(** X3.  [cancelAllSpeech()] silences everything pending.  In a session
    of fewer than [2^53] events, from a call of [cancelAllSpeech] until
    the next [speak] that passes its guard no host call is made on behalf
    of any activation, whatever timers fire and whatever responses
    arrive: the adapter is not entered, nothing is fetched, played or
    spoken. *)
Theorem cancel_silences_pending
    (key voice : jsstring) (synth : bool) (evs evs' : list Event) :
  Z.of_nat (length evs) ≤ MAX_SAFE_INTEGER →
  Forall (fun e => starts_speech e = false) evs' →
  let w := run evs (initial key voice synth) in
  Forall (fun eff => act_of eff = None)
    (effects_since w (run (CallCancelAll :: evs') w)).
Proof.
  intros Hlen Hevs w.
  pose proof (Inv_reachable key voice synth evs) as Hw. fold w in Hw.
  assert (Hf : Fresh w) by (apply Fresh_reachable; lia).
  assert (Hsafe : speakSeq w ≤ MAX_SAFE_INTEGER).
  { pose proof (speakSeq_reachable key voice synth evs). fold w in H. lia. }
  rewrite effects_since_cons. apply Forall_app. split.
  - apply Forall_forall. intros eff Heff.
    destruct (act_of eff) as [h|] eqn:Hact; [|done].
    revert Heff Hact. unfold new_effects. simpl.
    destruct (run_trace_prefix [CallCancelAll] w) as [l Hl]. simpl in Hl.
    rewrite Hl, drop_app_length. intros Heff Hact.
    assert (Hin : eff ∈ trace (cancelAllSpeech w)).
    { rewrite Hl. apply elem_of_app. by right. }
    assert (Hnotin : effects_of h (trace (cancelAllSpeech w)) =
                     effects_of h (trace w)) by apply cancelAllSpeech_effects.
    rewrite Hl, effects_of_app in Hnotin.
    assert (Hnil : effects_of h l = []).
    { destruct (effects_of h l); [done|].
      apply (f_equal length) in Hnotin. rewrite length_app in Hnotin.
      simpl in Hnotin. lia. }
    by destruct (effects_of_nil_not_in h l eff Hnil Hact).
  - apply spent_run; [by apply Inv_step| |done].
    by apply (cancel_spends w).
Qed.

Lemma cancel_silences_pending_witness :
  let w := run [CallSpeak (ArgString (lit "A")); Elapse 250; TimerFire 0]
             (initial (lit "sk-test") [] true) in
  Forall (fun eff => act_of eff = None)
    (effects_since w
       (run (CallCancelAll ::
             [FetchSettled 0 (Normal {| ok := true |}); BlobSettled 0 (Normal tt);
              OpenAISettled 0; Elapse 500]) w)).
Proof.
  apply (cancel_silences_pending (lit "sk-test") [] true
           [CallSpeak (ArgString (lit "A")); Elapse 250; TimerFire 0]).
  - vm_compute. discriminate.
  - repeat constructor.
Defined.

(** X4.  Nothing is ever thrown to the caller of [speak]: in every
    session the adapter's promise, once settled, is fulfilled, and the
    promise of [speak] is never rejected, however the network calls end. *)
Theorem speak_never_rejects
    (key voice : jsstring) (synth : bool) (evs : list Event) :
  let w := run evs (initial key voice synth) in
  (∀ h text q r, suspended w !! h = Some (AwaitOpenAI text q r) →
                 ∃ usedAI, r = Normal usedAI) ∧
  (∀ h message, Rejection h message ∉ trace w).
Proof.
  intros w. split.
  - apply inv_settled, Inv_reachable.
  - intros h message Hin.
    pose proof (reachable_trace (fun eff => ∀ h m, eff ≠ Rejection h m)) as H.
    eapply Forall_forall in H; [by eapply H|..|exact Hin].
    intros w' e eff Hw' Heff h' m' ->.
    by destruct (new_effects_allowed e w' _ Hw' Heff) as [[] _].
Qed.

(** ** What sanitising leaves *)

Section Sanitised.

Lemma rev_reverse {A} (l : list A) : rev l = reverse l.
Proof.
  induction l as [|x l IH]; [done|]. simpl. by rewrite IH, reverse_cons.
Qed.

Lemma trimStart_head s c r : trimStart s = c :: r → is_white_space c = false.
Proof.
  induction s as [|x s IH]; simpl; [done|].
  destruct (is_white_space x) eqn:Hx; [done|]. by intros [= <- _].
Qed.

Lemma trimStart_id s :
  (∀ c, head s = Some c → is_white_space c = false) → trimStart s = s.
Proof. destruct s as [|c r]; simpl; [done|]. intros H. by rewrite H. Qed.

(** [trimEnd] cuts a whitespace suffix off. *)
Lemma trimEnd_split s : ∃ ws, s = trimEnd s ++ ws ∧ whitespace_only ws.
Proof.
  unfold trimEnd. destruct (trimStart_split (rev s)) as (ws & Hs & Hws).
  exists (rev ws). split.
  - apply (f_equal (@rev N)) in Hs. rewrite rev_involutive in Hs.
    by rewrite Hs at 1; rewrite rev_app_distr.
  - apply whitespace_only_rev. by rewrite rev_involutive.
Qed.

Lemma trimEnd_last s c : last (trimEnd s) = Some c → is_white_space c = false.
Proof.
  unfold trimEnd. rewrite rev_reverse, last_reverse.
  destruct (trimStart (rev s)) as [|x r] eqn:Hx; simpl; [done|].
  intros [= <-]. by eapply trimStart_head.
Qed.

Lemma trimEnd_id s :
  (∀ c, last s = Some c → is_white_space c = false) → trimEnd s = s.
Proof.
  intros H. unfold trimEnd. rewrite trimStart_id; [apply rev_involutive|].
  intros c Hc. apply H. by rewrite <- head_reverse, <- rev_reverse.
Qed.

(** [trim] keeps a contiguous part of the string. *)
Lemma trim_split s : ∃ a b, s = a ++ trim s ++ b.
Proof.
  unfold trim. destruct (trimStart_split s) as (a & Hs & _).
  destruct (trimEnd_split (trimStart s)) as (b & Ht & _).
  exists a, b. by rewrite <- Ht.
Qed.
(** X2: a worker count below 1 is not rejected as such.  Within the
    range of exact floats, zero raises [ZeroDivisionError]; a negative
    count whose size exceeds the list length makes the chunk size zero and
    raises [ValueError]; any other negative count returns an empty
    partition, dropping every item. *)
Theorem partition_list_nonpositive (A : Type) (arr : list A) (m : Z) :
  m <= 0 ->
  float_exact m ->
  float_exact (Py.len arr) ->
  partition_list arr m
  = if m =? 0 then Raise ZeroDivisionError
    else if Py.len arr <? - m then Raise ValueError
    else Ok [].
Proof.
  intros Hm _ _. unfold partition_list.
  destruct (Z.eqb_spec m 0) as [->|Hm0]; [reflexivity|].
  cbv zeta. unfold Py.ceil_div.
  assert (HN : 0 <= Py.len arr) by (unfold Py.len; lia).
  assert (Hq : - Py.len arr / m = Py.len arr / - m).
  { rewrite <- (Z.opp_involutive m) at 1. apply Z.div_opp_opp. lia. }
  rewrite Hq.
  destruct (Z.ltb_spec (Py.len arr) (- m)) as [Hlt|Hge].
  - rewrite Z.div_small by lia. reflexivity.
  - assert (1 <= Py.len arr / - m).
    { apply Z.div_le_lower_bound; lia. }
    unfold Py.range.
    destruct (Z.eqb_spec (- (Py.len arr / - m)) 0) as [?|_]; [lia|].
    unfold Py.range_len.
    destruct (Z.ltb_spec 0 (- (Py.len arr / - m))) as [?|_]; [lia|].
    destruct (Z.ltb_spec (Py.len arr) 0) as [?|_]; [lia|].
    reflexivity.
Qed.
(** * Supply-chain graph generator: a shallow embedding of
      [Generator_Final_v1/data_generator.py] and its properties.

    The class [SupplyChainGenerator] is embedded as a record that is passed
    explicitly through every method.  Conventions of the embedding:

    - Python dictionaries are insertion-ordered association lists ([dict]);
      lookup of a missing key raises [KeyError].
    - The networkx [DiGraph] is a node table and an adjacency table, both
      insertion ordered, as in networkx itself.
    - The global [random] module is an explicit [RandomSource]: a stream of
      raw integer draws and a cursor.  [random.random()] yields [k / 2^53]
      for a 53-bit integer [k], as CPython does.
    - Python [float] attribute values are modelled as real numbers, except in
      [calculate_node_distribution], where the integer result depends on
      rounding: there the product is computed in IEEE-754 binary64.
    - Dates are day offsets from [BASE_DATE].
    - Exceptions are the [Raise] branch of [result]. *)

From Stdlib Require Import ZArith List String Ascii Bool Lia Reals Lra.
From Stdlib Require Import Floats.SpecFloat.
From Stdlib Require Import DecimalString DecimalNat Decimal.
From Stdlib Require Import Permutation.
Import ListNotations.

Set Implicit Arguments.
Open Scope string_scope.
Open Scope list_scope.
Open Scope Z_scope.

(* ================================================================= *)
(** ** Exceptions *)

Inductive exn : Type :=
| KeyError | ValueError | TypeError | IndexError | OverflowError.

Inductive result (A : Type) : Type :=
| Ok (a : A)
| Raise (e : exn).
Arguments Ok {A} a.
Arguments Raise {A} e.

...

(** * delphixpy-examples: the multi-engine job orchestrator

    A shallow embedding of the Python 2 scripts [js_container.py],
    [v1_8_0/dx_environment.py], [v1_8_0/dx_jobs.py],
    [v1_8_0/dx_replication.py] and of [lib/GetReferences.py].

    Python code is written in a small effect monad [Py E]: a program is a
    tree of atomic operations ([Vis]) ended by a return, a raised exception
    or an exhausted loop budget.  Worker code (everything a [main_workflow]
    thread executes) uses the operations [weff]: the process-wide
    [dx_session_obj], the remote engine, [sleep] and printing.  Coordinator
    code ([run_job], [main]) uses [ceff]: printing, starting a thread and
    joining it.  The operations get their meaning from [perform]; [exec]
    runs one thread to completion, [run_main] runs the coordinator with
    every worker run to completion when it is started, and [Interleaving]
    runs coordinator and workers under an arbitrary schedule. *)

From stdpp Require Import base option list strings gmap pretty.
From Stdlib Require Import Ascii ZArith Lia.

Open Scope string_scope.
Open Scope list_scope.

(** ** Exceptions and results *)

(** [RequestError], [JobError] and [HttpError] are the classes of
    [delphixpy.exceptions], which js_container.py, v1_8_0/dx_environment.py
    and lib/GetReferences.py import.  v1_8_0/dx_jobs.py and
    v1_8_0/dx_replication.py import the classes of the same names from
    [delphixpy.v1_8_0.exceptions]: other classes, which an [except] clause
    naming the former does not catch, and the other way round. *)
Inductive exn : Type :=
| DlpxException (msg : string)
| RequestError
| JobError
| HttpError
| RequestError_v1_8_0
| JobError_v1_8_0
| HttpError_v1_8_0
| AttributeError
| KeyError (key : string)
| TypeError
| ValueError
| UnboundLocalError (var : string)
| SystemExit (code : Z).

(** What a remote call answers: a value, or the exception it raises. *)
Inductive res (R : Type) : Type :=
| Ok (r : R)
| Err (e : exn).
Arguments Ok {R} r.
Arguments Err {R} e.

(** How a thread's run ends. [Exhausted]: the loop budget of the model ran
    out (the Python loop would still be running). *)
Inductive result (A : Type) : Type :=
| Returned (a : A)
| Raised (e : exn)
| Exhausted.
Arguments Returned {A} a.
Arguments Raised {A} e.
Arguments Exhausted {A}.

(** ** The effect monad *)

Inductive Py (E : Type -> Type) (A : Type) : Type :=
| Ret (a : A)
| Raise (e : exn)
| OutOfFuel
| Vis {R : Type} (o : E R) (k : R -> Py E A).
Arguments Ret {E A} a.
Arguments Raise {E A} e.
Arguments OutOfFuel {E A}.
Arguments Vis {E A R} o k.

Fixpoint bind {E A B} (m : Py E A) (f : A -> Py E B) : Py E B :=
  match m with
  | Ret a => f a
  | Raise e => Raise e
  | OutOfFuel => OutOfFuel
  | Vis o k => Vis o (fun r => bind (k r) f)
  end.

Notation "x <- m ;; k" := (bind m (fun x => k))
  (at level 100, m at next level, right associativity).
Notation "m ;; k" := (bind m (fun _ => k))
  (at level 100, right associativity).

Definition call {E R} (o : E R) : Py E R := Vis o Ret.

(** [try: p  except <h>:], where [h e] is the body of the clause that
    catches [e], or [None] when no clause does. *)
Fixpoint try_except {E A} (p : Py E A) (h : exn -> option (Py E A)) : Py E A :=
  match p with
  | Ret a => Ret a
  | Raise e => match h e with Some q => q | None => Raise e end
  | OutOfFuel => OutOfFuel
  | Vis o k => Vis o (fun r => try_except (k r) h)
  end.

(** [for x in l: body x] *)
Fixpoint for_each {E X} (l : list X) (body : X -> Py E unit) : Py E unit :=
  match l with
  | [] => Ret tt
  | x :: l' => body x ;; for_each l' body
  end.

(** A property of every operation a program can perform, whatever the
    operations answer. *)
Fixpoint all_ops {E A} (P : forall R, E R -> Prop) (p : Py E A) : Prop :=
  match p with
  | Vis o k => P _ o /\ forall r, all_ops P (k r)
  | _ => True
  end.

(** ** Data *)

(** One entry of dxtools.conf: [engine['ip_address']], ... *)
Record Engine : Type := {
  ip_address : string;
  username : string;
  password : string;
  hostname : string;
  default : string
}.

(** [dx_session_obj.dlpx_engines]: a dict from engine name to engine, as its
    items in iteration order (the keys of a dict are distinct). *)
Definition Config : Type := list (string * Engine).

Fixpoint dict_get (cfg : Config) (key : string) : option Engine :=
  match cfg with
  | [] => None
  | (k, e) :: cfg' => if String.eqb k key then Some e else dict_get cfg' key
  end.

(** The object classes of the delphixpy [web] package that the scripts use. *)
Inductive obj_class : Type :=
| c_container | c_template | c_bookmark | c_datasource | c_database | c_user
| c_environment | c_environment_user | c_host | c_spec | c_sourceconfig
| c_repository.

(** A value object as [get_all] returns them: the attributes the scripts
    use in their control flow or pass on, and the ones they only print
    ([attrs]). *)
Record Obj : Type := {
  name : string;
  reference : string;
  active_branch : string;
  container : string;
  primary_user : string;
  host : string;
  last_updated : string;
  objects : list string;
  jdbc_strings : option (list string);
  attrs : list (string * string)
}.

--

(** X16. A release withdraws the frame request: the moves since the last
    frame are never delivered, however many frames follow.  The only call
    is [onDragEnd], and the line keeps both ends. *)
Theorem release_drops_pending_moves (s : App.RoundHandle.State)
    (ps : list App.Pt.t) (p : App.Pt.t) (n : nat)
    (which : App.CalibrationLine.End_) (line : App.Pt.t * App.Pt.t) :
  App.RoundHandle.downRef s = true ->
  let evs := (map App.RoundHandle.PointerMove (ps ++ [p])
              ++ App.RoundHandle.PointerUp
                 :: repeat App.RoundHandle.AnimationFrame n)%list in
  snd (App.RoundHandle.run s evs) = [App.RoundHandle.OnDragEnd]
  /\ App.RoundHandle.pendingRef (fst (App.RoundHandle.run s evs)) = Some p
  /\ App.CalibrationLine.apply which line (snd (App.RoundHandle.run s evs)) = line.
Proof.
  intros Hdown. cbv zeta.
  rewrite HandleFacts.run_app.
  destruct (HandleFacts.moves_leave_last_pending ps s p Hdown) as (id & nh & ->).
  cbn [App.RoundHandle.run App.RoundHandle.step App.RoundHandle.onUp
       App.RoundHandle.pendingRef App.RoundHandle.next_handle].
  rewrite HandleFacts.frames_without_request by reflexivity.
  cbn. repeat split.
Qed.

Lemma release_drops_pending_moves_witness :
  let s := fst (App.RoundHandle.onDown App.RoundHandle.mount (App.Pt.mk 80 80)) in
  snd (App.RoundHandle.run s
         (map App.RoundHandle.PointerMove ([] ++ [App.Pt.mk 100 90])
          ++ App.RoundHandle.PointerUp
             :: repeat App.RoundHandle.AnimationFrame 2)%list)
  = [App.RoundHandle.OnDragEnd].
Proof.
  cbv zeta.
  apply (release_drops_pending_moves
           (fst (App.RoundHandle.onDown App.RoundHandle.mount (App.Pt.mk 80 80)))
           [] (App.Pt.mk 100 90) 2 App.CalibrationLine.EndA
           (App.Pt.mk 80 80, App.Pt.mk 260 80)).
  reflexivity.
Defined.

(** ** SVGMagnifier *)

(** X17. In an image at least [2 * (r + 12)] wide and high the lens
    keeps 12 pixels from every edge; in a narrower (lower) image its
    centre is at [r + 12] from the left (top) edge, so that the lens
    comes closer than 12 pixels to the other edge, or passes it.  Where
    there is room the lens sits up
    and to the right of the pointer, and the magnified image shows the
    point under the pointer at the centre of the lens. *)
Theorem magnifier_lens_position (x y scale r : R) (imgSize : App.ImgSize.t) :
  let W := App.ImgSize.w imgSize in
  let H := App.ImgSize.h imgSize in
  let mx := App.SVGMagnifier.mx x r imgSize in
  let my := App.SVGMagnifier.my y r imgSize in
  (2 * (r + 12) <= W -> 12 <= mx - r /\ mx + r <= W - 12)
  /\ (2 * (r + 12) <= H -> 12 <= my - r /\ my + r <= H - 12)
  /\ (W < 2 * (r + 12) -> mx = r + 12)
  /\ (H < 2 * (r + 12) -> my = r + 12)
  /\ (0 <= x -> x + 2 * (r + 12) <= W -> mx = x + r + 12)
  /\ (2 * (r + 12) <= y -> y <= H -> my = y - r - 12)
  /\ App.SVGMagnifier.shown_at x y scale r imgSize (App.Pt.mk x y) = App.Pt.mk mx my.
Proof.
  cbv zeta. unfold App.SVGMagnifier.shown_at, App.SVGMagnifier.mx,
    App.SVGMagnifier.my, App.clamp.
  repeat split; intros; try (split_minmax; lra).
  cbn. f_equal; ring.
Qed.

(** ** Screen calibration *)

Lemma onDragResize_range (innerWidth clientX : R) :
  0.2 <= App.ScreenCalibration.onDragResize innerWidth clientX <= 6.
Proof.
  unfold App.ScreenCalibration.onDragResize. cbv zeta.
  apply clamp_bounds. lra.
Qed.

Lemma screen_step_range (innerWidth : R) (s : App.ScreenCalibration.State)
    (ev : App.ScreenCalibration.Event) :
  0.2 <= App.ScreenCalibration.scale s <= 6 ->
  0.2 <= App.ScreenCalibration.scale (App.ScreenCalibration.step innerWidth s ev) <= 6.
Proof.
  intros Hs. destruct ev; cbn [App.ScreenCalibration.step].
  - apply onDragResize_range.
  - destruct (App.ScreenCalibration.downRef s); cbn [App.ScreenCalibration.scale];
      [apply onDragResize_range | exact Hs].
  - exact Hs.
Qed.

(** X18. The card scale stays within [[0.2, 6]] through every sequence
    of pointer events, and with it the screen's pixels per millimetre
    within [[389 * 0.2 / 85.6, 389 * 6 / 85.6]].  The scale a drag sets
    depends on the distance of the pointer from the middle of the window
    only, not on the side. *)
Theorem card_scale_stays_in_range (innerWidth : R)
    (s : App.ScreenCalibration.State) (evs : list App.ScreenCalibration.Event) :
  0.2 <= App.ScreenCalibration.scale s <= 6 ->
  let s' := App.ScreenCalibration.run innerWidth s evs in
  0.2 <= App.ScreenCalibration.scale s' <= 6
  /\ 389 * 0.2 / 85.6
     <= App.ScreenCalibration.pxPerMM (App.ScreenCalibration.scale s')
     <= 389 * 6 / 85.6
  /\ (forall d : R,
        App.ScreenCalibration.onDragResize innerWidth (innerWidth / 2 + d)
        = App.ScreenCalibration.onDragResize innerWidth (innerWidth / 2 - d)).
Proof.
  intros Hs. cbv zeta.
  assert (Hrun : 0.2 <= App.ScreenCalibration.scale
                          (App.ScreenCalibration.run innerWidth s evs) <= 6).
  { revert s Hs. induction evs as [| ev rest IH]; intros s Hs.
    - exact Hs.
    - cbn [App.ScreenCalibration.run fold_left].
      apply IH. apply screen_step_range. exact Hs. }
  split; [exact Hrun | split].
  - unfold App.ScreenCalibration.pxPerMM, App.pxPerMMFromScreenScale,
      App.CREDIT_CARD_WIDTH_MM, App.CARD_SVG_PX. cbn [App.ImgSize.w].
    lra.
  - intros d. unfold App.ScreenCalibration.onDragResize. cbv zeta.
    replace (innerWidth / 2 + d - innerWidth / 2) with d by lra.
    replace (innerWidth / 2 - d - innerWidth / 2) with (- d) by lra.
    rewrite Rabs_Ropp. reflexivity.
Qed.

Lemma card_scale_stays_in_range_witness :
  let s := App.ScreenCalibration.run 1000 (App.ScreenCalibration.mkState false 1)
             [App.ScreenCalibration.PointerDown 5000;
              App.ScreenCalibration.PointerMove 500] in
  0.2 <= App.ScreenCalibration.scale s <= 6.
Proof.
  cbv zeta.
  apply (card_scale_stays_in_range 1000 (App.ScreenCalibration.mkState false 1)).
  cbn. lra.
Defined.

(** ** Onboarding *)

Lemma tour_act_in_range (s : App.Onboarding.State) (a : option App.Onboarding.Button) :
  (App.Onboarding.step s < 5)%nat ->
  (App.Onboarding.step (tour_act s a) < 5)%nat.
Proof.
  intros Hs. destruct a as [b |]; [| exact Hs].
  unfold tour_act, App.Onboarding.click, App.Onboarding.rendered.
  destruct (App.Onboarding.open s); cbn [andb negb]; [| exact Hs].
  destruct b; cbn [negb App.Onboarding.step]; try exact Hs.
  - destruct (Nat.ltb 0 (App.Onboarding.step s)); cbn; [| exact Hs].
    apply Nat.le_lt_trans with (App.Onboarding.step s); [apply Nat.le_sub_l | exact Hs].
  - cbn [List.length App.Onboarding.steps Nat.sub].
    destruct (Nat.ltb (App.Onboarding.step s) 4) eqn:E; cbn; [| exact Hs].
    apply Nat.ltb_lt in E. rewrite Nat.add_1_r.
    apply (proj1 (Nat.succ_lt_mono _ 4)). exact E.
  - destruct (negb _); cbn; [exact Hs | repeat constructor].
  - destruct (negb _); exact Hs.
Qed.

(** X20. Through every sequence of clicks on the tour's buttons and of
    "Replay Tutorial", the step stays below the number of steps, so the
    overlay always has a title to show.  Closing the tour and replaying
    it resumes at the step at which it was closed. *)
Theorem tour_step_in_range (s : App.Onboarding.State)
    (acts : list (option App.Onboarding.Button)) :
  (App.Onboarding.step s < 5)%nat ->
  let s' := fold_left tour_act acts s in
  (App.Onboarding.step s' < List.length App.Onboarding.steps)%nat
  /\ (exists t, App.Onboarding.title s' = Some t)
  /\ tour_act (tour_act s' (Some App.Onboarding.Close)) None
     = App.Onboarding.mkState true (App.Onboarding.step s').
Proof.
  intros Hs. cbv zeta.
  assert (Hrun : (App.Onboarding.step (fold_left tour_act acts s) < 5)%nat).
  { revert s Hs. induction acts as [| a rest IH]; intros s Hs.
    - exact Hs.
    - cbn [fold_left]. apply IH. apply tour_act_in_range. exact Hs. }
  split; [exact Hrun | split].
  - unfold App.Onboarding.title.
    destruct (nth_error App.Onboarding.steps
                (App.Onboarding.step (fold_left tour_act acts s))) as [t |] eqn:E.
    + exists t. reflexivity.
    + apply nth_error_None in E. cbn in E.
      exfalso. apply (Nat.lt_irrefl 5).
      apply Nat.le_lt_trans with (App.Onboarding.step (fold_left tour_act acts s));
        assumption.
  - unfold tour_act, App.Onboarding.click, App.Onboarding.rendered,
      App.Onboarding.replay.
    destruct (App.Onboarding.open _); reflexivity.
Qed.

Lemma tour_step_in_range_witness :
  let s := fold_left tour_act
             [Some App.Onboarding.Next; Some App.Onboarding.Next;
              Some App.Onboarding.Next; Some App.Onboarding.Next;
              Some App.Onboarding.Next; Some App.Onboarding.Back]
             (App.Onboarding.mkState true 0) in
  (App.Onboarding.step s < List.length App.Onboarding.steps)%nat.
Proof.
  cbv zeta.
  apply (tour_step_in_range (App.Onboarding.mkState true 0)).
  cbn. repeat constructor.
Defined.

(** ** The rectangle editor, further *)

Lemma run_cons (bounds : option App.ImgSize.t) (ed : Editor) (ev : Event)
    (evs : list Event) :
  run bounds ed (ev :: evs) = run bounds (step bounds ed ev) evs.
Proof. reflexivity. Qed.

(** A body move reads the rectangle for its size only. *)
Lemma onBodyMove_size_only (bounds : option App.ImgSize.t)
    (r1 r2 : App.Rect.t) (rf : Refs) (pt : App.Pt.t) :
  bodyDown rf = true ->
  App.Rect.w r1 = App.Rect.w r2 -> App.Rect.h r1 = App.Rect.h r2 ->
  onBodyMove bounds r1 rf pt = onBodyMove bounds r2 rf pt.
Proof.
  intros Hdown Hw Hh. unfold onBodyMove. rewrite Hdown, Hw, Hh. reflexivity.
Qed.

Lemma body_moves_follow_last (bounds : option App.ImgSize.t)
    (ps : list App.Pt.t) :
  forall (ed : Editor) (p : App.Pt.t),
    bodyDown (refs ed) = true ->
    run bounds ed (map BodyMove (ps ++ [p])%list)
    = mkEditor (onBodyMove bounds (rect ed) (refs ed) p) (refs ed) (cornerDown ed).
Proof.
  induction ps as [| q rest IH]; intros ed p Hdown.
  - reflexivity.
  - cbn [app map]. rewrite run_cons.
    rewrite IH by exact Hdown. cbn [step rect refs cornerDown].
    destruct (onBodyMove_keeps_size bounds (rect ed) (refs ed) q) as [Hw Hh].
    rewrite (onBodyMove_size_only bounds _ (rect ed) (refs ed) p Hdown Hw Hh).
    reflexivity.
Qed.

● **What is expected**
Find and copy every line in the entries above where the string "rectangle" occurs.

● **Answer to the exercise**
(** ** The rectangle editor, further *)
(** A body move reads the rectangle for its size only. *)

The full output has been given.